[Records excerpted from a collection]
☆ ☆ ☆
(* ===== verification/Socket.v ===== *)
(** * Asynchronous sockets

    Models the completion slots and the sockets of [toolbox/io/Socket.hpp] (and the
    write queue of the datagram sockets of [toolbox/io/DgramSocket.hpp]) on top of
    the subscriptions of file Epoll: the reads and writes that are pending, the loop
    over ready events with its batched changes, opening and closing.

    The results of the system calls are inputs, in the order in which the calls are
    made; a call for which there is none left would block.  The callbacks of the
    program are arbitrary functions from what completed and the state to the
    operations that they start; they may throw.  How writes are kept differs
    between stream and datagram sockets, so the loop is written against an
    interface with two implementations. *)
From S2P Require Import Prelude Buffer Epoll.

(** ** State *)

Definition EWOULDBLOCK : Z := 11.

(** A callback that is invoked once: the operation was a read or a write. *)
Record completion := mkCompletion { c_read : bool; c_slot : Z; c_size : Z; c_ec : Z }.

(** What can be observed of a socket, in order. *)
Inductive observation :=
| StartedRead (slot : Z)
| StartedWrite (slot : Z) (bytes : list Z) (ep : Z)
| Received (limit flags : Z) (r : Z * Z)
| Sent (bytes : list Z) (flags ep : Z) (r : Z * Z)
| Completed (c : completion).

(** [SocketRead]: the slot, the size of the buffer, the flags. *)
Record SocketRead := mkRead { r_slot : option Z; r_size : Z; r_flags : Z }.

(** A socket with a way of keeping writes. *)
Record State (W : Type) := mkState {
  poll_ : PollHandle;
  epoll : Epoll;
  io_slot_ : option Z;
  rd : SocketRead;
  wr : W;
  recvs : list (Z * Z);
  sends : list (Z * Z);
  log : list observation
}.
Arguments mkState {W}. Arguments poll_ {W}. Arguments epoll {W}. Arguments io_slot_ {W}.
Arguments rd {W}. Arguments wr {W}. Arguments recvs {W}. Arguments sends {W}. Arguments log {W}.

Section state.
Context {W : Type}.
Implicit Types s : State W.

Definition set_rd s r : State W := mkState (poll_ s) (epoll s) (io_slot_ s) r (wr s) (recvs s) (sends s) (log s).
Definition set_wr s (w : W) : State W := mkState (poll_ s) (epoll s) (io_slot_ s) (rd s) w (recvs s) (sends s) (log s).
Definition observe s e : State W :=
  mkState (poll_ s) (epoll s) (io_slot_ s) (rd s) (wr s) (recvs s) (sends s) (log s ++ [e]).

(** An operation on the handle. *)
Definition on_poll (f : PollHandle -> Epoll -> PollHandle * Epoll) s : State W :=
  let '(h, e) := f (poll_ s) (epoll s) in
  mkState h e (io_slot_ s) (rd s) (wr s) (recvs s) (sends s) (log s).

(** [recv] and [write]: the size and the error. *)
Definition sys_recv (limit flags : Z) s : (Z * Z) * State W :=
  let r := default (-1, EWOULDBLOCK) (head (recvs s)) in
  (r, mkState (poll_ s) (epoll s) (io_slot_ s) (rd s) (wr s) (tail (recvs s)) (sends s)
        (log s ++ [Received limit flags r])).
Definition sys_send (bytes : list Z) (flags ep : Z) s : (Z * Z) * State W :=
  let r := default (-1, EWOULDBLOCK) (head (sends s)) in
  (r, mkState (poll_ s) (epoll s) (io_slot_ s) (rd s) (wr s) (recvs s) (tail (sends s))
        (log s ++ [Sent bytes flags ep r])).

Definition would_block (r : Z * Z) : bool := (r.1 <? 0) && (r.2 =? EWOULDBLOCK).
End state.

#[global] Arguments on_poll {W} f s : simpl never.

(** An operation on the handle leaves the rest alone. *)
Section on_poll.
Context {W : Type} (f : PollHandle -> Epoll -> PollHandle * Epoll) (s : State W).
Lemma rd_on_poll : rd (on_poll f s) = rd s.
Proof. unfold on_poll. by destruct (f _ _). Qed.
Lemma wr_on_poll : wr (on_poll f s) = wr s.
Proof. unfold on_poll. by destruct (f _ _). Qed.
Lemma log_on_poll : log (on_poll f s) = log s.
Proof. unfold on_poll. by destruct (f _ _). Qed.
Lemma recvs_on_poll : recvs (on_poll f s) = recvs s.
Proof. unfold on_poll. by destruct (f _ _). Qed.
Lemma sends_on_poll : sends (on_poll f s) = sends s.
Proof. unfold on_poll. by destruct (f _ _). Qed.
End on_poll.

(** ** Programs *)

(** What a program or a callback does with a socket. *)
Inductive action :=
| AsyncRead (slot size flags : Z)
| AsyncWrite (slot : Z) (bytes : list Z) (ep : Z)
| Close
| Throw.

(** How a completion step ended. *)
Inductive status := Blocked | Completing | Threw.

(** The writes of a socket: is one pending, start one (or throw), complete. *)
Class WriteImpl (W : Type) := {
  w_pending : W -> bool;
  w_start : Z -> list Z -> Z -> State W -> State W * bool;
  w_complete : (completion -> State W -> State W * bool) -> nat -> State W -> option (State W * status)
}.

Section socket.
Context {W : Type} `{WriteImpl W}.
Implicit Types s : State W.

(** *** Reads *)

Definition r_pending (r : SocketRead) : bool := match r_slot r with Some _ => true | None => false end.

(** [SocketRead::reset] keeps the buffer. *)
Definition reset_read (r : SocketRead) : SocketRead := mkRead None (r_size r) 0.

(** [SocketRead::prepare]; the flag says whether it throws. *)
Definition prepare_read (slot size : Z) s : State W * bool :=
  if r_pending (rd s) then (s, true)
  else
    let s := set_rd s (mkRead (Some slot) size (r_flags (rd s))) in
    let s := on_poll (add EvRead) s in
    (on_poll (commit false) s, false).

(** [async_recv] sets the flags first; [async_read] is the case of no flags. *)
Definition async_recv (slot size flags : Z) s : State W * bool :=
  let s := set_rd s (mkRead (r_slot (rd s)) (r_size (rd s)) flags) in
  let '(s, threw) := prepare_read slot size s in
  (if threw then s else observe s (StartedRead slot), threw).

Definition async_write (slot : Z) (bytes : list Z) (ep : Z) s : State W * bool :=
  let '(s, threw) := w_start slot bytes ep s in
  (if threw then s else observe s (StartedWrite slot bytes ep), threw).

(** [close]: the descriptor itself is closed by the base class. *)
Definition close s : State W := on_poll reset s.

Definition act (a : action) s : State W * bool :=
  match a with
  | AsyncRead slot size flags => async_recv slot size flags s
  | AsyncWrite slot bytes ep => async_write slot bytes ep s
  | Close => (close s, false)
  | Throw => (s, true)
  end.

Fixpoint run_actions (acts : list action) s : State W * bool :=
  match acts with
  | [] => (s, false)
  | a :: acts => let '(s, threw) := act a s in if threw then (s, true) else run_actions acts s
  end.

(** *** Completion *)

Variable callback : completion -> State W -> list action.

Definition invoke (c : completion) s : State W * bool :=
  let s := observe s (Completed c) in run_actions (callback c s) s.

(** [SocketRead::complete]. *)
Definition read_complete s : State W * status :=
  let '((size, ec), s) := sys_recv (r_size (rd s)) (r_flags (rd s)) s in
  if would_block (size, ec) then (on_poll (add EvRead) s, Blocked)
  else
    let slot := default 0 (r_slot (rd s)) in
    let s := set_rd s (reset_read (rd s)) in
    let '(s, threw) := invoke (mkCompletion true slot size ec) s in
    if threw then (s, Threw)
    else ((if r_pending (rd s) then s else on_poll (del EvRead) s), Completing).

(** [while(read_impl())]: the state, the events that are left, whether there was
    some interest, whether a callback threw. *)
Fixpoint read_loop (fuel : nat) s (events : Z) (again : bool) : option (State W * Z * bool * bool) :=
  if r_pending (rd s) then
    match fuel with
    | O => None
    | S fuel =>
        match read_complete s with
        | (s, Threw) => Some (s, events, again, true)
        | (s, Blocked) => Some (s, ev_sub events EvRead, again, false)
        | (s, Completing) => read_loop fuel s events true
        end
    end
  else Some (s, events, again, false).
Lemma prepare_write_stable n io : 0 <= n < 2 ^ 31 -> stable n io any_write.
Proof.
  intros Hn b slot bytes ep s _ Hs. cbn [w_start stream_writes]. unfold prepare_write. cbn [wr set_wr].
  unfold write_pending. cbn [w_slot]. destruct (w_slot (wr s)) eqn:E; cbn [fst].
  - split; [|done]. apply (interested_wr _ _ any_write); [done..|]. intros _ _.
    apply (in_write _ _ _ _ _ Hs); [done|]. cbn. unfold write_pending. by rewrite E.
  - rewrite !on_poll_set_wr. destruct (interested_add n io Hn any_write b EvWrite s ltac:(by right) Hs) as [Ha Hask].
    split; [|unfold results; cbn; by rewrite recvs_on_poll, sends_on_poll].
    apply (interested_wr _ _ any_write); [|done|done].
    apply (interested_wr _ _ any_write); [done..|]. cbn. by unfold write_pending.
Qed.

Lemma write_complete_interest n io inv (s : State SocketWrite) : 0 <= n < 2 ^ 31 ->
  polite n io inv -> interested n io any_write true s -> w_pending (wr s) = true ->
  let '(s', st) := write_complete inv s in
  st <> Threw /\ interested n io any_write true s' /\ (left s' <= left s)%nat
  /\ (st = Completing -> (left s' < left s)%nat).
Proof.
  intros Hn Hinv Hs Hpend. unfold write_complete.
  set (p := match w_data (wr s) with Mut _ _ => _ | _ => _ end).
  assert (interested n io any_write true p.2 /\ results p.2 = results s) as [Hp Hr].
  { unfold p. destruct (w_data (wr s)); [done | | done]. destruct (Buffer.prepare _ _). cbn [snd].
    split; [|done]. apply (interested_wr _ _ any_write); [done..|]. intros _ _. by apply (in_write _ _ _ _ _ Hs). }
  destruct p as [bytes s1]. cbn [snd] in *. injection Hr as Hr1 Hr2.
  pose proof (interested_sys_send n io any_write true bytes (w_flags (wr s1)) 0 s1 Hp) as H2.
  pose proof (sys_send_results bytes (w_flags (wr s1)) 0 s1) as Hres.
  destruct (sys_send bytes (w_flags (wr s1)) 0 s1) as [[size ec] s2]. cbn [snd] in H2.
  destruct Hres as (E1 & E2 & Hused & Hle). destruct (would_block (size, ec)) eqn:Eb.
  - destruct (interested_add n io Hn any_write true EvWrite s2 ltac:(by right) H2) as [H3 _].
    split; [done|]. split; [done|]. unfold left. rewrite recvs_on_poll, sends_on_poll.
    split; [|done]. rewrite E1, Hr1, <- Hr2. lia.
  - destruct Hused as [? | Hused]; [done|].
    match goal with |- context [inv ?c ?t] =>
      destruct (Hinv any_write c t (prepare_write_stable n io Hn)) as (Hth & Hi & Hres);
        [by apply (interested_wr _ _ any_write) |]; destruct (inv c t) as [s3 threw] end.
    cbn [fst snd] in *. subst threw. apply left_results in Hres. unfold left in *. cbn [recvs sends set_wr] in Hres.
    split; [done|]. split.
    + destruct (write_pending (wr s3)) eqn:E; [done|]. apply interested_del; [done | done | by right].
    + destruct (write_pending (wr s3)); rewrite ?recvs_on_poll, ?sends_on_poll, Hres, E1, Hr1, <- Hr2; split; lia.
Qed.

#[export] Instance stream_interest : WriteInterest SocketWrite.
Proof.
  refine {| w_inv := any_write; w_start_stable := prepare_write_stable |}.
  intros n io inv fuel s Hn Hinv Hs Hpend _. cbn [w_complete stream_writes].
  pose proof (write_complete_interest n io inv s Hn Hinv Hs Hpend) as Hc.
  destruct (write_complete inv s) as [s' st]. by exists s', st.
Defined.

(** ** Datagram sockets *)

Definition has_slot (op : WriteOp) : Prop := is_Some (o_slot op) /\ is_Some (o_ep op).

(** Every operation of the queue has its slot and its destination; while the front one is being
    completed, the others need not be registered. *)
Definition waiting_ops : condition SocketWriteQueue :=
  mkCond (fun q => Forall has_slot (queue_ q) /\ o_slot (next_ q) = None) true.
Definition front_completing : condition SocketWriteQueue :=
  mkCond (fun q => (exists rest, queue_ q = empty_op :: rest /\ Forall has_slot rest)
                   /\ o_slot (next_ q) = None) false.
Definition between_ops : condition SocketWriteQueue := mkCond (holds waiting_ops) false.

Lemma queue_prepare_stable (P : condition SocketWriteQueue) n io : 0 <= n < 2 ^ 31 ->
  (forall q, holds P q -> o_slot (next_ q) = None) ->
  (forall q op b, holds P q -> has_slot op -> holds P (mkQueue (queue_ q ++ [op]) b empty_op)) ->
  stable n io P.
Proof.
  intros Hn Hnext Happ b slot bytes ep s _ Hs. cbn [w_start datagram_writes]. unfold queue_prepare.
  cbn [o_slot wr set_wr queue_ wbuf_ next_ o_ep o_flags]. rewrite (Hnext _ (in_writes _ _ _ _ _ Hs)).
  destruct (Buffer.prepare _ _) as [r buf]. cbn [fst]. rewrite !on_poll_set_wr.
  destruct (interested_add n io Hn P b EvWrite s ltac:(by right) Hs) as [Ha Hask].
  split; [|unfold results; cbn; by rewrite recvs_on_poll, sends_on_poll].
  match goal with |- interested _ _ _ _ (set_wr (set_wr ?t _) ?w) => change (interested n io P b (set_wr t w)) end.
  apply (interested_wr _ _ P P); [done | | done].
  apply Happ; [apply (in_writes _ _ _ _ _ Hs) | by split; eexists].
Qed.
☆ ☆ ☆
*Directions*
Give the number of lines above that contain the word "Section", with no other text.

*Reply*
3